The magnetic shield that protects Earth and makes life possible
The space around us has a magnetic structure that we have been able to explore with satellites. More importantly, it stops us from being constantly bombarded by particles borne on the solar wind
We often take the most important things for granted. For example, when was the last time you thought about Earth’s magnetic field, if ever? Besides pointing compass needles northward or directing migrating birds, does Earth’s magnetic field have any other effect on our daily lives?
Spoiler alert: every second, Earth’s magnetic field deflects about 1.5 million tons of material ejected from the Sun at high speed. If it were not there, the atmosphere would suffer direct and continuous erosion. It would not be able to avoid the direct impact of those solar particles, which would sweep everything that protects us away with them. Therefore, without Earth’s magnetic field, life as we know it would not exist on the surface of our planet. Of course, our technological societies would not be possible either, since the magnetic field also protects our electronic equipment, not just our DNA, from this same bombardment.
Earth (like Mercury, Jupiter, Saturn, Neptune, and Uranus) is surrounded by a relatively intense magnetic field that originates, for the most part, within the planet. It is believed that, at the current stage of Earth’s evolution, it is powered by the cooling and crystallization of the core. This agitates the liquid iron that surrounds it, creating powerful electrical currents that generate the magnetic field that extends into space. This type of magnetic field is known as a geodynamo, and the force field structure that deflects most of the solar wind and forms a protective shield is called the magnetosphere.

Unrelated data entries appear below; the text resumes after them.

(* ===== verification/Memories.v ===== *)
(** The data of the memory plugin ([plugins/memory/src/types.rs], [error.rs]),
    the texts of its database ([storage/sqlite_store.rs]), and what the crate
    calls and does not define.

    A time is a number of nanoseconds: the texts that the database keeps,
    [to_rfc3339] of UTC times, sort as the times do.  An identifier is the text
    of a UUID, which sorts as the UUID does. *)
From S2P Require Import Prelude Text Substring Threads Floats.

(** ** Enums *)
Inductive MemoryScope := Session | Workspace | User | Agent.
Inductive MemoryType := Fact | Preference | Decision | Procedure | Observation.
Inductive ProvenanceLevel := UserStated | AgentObserved | Consolidated | Imported | AgentInferred.
Inductive SensitivityLevel := Low | Medium | High | Critical.
Inductive MemoryState := Active | Dormant | Deleted.
Inductive ResolutionStatus := Unresolved | ResolvedByUser | ResolvedBySystem | Dismissed.
Inductive CorrectionDisposition := Applied | Archived | Merged | Contradicting.

#[export] Instance MemoryScope_eq : EqDecision MemoryScope.
Proof. solve_decision. Defined.
#[export] Instance MemoryType_eq : EqDecision MemoryType.
Proof. solve_decision. Defined.
#[export] Instance ProvenanceLevel_eq : EqDecision ProvenanceLevel.
Proof. solve_decision. Defined.
#[export] Instance SensitivityLevel_eq : EqDecision SensitivityLevel.
Proof. solve_decision. Defined.
#[export] Instance MemoryState_eq : EqDecision MemoryState.
Proof. solve_decision. Defined.
#[export] Instance ResolutionStatus_eq : EqDecision ResolutionStatus.
Proof. solve_decision. Defined.
#[export] Instance CorrectionDisposition_eq : EqDecision CorrectionDisposition.
Proof. solve_decision. Defined.

(** *** Scopes, from the narrowest to the broadest *)
Definition scope_rank (s : MemoryScope) : Z :=
  match s with Session => 0 | Workspace => 1 | User => 2 | Agent => 3 end.
Definition next_scope (s : MemoryScope) : option MemoryScope :=
  match s with
  | Session => Some Workspace | Workspace => Some User | User => Some Agent | Agent => None
  end.
Definition visible_scopes (s : MemoryScope) : list MemoryScope :=
  match s with
  | Session => [Session; Workspace; User; Agent]
  | Workspace => [Workspace; User; Agent]
  | User => [User; Agent]
  | Agent => [Agent]
  end.
Definition can_promote_to (s target : MemoryScope) : bool := (scope_rank s <? scope_rank target)%Z.

Lemma next_scope_rank s s' : next_scope s = Some s' -> scope_rank s' = (scope_rank s + 1)%Z.
Proof. by destruct s; intros [= <-]. Qed.
Lemma visible_scopes_spec s s' : s' ∈ visible_scopes s <-> (scope_rank s <= scope_rank s')%Z.
Proof. destruct s, s'; simpl; split; intros H; set_solver || lia. Qed.

(** *** Trust and sensitivity *)
Definition base_reliability (p : ProvenanceLevel) : float :=
  match p with
  | UserStated => F32.one
  | AgentObserved => F32.lit 8 10
  | Consolidated => F32.lit 7 10
  | Imported => F32.lit 6 10
  | AgentInferred => F32.lit 5 10
  end.
Definition sensitivity_ord (l : SensitivityLevel) : Z :=
  match l with Low => 0 | Medium => 1 | High => 2 | Critical => 3 end.

(** ** Texts of the database *)
Definition scope_to_db (s : MemoryScope) : string :=
  match s with Session => "session" | Workspace => "workspace" | User => "user" | Agent => "agent" end.
Definition memory_type_to_db (t : MemoryType) : string :=
  match t with
  | Fact => "fact" | Preference => "preference" | Decision => "decision"
  | Procedure => "procedure" | Observation => "observation"
  end.
Definition provenance_to_db (p : ProvenanceLevel) : string :=
  match p with
  | UserStated => "user_stated" | AgentObserved => "agent_observed" | Consolidated => "consolidated"
  | Imported => "imported" | AgentInferred => "agent_inferred"
  end.
Definition state_to_db (s : MemoryState) : string :=
  match s with Active => "active" | Dormant => "dormant" | Deleted => "deleted" end.

(** ** Records *)
Notation MemoryId := string (only parsing).

Record Memory := mkMemory {
  m_id : MemoryId; m_content : string; m_summary : option string; m_scope : MemoryScope;
  m_memory_type : MemoryType; m_provenance : ProvenanceLevel;
  m_importance_score : float; m_reliability_score : float;
  m_sensitivity : SensitivityLevel; m_state : MemoryState; m_tags : list string;
  m_status : option string; m_custom_metadata : gmap string string;
  m_access_count : Z; m_corroboration_count : Z; m_embedding_stale : bool;
  m_created_at : Z; m_updated_at : Z; m_last_accessed_at : option Z;
  m_tenant_id : option string; m_user_id : option string; m_agent_id : option string }.
#[export] Instance eta_Memory : Eta Memory := fun r =>
  mkMemory (m_id r) (m_content r) (m_summary r) (m_scope r) (m_memory_type r) (m_provenance r)
    (m_importance_score r) (m_reliability_score r) (m_sensitivity r) (m_state r) (m_tags r)
    (m_status r) (m_custom_metadata r) (m_access_count r) (m_corroboration_count r)
    (m_embedding_stale r) (m_created_at r) (m_updated_at r) (m_last_accessed_at r)
    (m_tenant_id r) (m_user_id r) (m_agent_id r).

Record MemoryCandidate := mkMemoryCandidate {
  mc_content : string; mc_summary : option string; mc_memory_type : MemoryType;
  mc_provenance : ProvenanceLevel; mc_importance_score : float; mc_sensitivity : SensitivityLevel;
  mc_tags : list string; mc_custom_metadata : gmap string string; mc_embedding : option (list float) }.

Record ScoredMemory := mkScoredMemory { sm_memory : Memory; sm_score : float; sm_similarity : float }.

Record ScopeConfig := mkScopeConfig {
  sc_decay_lambda_base : float; sc_similarity_weight : float; sc_recency_weight : float;
  sc_access_weight : float; sc_priority_weight : float; sc_memory_context_ratio : float;
  sc_response_reserve : Z; sc_salience_threshold : float; sc_novelty_doubt_threshold : float;
  sc_merge_similarity_threshold : float; sc_duplicate_similarity_threshold : float;
  sc_agent_inferred_importance_threshold : float }.
Definition default_scope_config : ScopeConfig :=
  mkScopeConfig (F32.lit 10 100) (F32.lit 4 10) (F32.lit 25 100) (F32.lit 5 100) (F32.lit 2 10)
    (F32.lit 10 100) 4096 (F32.lit 2 10) (F32.lit 80 100) (F32.lit 85 100) (F32.lit 99 100)
    (F32.lit 5 10).

Record MemoryVersion := mkMemoryVersion {
  mv_id : string; mv_memory_id : MemoryId; mv_version_number : Z; mv_content : string;
  mv_changed_by : string; mv_change_reason : string; mv_changed_at : Z }.
Record MemoryLink := mkMemoryLink {
  ml_id : string; ml_source_id : MemoryId; ml_target_id : MemoryId; ml_relation_type : string;
  ml_weight : float; ml_created_at : Z }.
Record ContradictionEntry := mkContradictionEntry {
  ce_id : string; ce_memory_a_id : MemoryId; ce_memory_b_id : MemoryId; ce_detected_at : Z;
  ce_description : string; ce_resolution_status : ResolutionStatus; ce_resolved_at : option Z;
  ce_resolution_note : option string }.
#[export] Instance eta_ContradictionEntry : Eta ContradictionEntry := fun r =>
  mkContradictionEntry (ce_id r) (ce_memory_a_id r) (ce_memory_b_id r) (ce_detected_at r)
    (ce_description r) (ce_resolution_status r) (ce_resolved_at r) (ce_resolution_note r).
Record CorrectionRecord := mkCorrectionRecord {
  cr_id : string; cr_memory_id : MemoryId; cr_previous_content : string;
  cr_corrected_content : string; cr_corrected_by : string; cr_reason : string;
  cr_disposition : CorrectionDisposition; cr_related_memory_id : option MemoryId;
  cr_corrected_at : Z }.
Record RetrievalFeedback := mkRetrievalFeedback {
  rf_id : string; rf_memory_id : MemoryId; rf_relevant : bool; rf_query_text : option string;
  rf_recorded_at : Z }.
Record PurgeReport := mkPurgeReport {
  pr_memories_deleted : Z; pr_versions_deleted : Z; pr_links_deleted : Z;
  pr_contradictions_deleted : Z; pr_embeddings_deleted : Z }.
Record GraphNode := mkGraphNode {
  gn_memory : Memory; gn_depth : Z; gn_incoming_links : list MemoryLink }.
Record GraphTraversalResult := mkGraphTraversalResult {
  gt_start_id : MemoryId; gt_max_depth : Z; gt_nodes : list GraphNode }.
Record ShareConfig := mkShareConfig {
  sh_max_sensitivity : SensitivityLevel; sh_min_reliability : float;
  sh_type_filter : option (list MemoryType); sh_tag_filter : option (list string) }.

(** A change of an optional field, and of a memory's metadata. *)
Inductive OptionalFieldUpdate (T : Type) := Set_ (value : T) | Clear.
Arguments Set_ {T}.
Arguments Clear {T}.
Record MetadataUpdate := mkMetadataUpdate {
  mu_tags : option (list string); mu_status : option (OptionalFieldUpdate string);
  mu_custom_metadata : option (gmap string string); mu_importance_score : option float;
  mu_reliability_score : option float; mu_state : option MemoryState }.
Record MemoryFilter := mkMemoryFilter {
  mf_scope : option MemoryScope; mf_state : option MemoryState;
  mf_memory_types : option (list MemoryType); mf_provenance_levels : option (list ProvenanceLevel);
  mf_tags : option (list string); mf_status : option string; mf_tenant_id : option string;
  mf_user_id : option string; mf_agent_id : option string; mf_limit : option nat }.

(** ** Errors *)
Inductive StoreError :=
| NotFound (id : MemoryId)
| Sqlite (message : string)
| Serialization (message : string)
| Migration (message : string)
| Validation (message : string).
Inductive EmbeddingError :=
| Provider (message : string)
| DimensionMismatch (expected actual : nat).

(** ** What the gate decides *)
Inductive GateDecision :=
| Accept (similar_to : option MemoryId) (similarity : option float)
| Archive
| Merge (target_id : MemoryId) (enriched_content : string) (promote_to : option MemoryScope)
| Contradiction (conflicting_id : MemoryId) (description : string)
| Reject (reason : string).
Inductive GateError :=
| GateStore (e : StoreError)
| GateEmbedding (e : EmbeddingError)
| InvalidCandidate (message : string).

(** ** What the crate does not define

    The Unicode tables behind [char] and [str::to_lowercase] (a character is
    the text of its bytes); the clock, UUIDs and SHA-256; serde's text of a list of strings;
    the parsing and printing of decimal fractions and [f64::exp]; SQLite's count of
    pages and the search of sqlite-vec (the rows of [vec_memories] nearest to
    a vector, with their distances); the embedding and language models. *)
Class MemoryHost := {
  is_alphanumeric : string -> bool;
  is_alphabetic : string -> bool;
  is_lowercase : string -> bool;
  is_uppercase : string -> bool;
  to_lowercase : string -> string;
  utc_now : nat -> Z;
  timestamp_text : Z -> string;
  new_uuid : nat -> string;
  uuid_parses : string -> bool;
  sha256_text : string -> string;
  sha256_prefix : string -> Z;
  json_text : list string -> string;
  parse_f32 : string -> option float;
  fixed6 : float -> string;
  exp64 : float -> float;
  pages : nat -> Z * Z * Z;
  vec_native : bool;
  vec_match : list (Z * bytes) -> bytes -> Z -> list (Z * option float);
  embedding_model : option (string * (nat -> string -> Result EmbeddingError (list float)));
  language_model : option (nat -> string -> option string)
}.

Section Characters.
Context `{MemoryHost}.

(** [str::chars]: the bytes of a text, a new character at every byte that
    does not continue one. *)
Definition continues_char (c : Ascii.ascii) : bool :=
  let n := Ascii.nat_of_ascii c in (128 <=? n)%nat && (n <? 192)%nat.
Fixpoint char_bytes (l : bytes) : list bytes :=
  match l with
  | [] => []
  | c :: l' =>
      match char_bytes l' with
      | (c' :: piece) :: pieces =>
          if continues_char c' then (c :: c' :: piece) :: pieces
          else [c] :: (c' :: piece) :: pieces
      | pieces => [c] :: pieces
      end
  end.
Definition chars (s : string) : list string := map of_bytes (char_bytes (to_bytes s)).
Definition text_of (cs : list string) : string := foldr String.append "" cs.

Definition is_ascii_digit (c : string) : bool :=
  match to_bytes c with [b] => is_digit b | _ => false end.
Definition is_ascii_alphabetic (c : string) : bool :=
  match to_bytes c with [b] => is_lower (ascii_lower b) | _ => false end.

Fixpoint join (sep : string) (l : list string) : string :=
  match l with [] => "" | [x] => x | x :: l' => x +:+ sep +:+ join sep l' end.

(** [normalize_for_merge] of [gate.rs], [normalize_shared_import_content] of the store. *)
Definition normalize_for_merge (content : string) : string :=
  to_lowercase (join " " (split_whitespace content)).
Definition normalize_shared_import_content (text : string) : string := normalize_for_merge text.

(** The parts of a compound word: a boundary before an upper-case letter that
    follows a lower-case one or starts a capitalized part, and between letters and digits. *)
Definition has_boundary (previous c : string) (next : option string) : bool :=
  (is_lowercase previous && is_uppercase c)
  || (is_uppercase previous && is_uppercase c
      && match next with Some n => is_lowercase n | None => false end)
  || (is_ascii_digit previous && is_alphabetic c)
  || (is_alphabetic previous && is_ascii_digit c).
Fixpoint compound_parts (previous : option string) (current : string) (cs : list string) : list string :=
  match cs with
  | [] => if decide (current = "") then [] else [current]
  | c :: cs' =>
      let boundary := match previous with Some p => has_boundary p c (head cs') | None => false end in
      if boundary && bool_decide (current <> "") then current :: compound_parts (Some c) c cs'
      else compound_parts (Some c) (current +:+ c) cs'
  end.
Definition split_compound_search_term (token : string) : list string :=
  match compound_parts None "" (chars token) with
  | (_ :: _ :: _) as parts => parts
  | _ => []
  end.
Definition split_compound_word (token : string) : option string :=
  match split_compound_search_term token with [] => None | parts => Some (join " " parts) end.

(** The maximal runs of letters, digits and underscores, empty ones included. *)
Fixpoint word_tokens (token : string) (cs : list string) : list string :=
  match cs with
  | [] => [token]
  | c :: cs' =>
      if is_alphanumeric c || bool_decide (c = "_") then word_tokens (token +:+ c) cs'
      else token :: word_tokens "" cs'
  end.

Definition collect_compound_word_expansion (expansions : list string) (token : string) : list string :=
  match split_compound_word token with
  | Some e => if decide (e ∈ expansions) then expansions else expansions ++ [e]
  | None => expansions
  end.
Definition expand_compound_words (text : string) : string :=
  fold_left (fun acc e => acc +:+ " " +:+ e)
    (fold_left collect_compound_word_expansion (word_tokens "" (chars text)) []) text.
End Characters.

To understand how it works in more detail, let’s now travel about 80 kilometers (50 miles) above our heads. At that altitude, something fundamental happens. And a significant fraction of the gas in this region is ionized. In other words, the gas particles have an electric charge, generally because they have lost an electron in their structure due to the energetic radiation coming from our star. Charged particles behave in a very special way. They follow the magnetic field lines and, therefore, they move as if they were in lanes on a highway.
Before we continue, it is important to point out that the Sun, like all stars, ejects large amounts of material in the form of charged particles at very high speed. It does this in addition to electromagnetic energy across the entire range — our eyes are only sensitive to visible light, which is a very narrow range. This is what is known as stellar wind; or solar wind, in the case of our star. The connection between the magnetosphere and the solar wind is the heart of what is known as space weather.
If we could visualize Earth’s magnetic field, we would see that it is what we scientists call a dipolar magnetic field. This is where the lines of force leave one hemisphere and enter the other. In normal convention, the outgoing field lines are magnetic north and the incoming field lines are magnetic south. In the case of the Earth, sometimes to avoid confusion with geographic north, the convention is reversed and the magnetic north pole points south and the magnetic south pole points north. In the north, the field lines point inward, which is the opposite of what happens in magnets. The field is also inclined 11.5 degrees with respect to the planet’s axis of rotation, which is what defines the geographical north and south poles.
A fascinating structure
The Earth’s magnetic field is twice as intense at the poles as at the equator. We know this thanks to instruments on satellites that have explored both the intensity and direction of Earth’s magnetic field and confirmed its dipole-shaped nature. In addition to being complex, the form it takes is variable. Some of its components are the Van Allen radiation belts, the ring current, the magnetic tail, and the magnetopause.
Among just a few fascinating details of the structure of the magnetic field that surrounds our planet is a region that is made up of cold, dense plasma that rotates with the Earth. The Van Allen belts are also out there, where particles move with relativistic energies, in other words, close to the speed of light.
In what is known as the ring current, energetic ions move at much slower speed than in the Van Allen belts, but they have a higher density and produce an electric current that surrounds the Earth. Electrons move from the twilight zone to the zone where it is night and positively charged ions move in the opposite direction. This ring current generates a magnetic field that points in the opposite direction of the Earth’s magnetic field and that, when it becomes intense, decreases the intensity of the field measured on the surface. There are more currents that connect the ring current to the ionosphere and play an essential role in the northern lights and space weather.
To understand the global configuration of the way particles move in our space environment, we need one more fundamental ingredient. The solar wind is also magnetic. A way to simply visualize this interaction is to imagine the solar wind as the current of a river and the Earth and its magnetic field as a giant stone. Since the solar wind is supersonic we have a bow shock and behind the obstacle we have the tail. In this case, it is a magnetic tail. As for magnetic storms and where they come from, we will leave those for another occasion.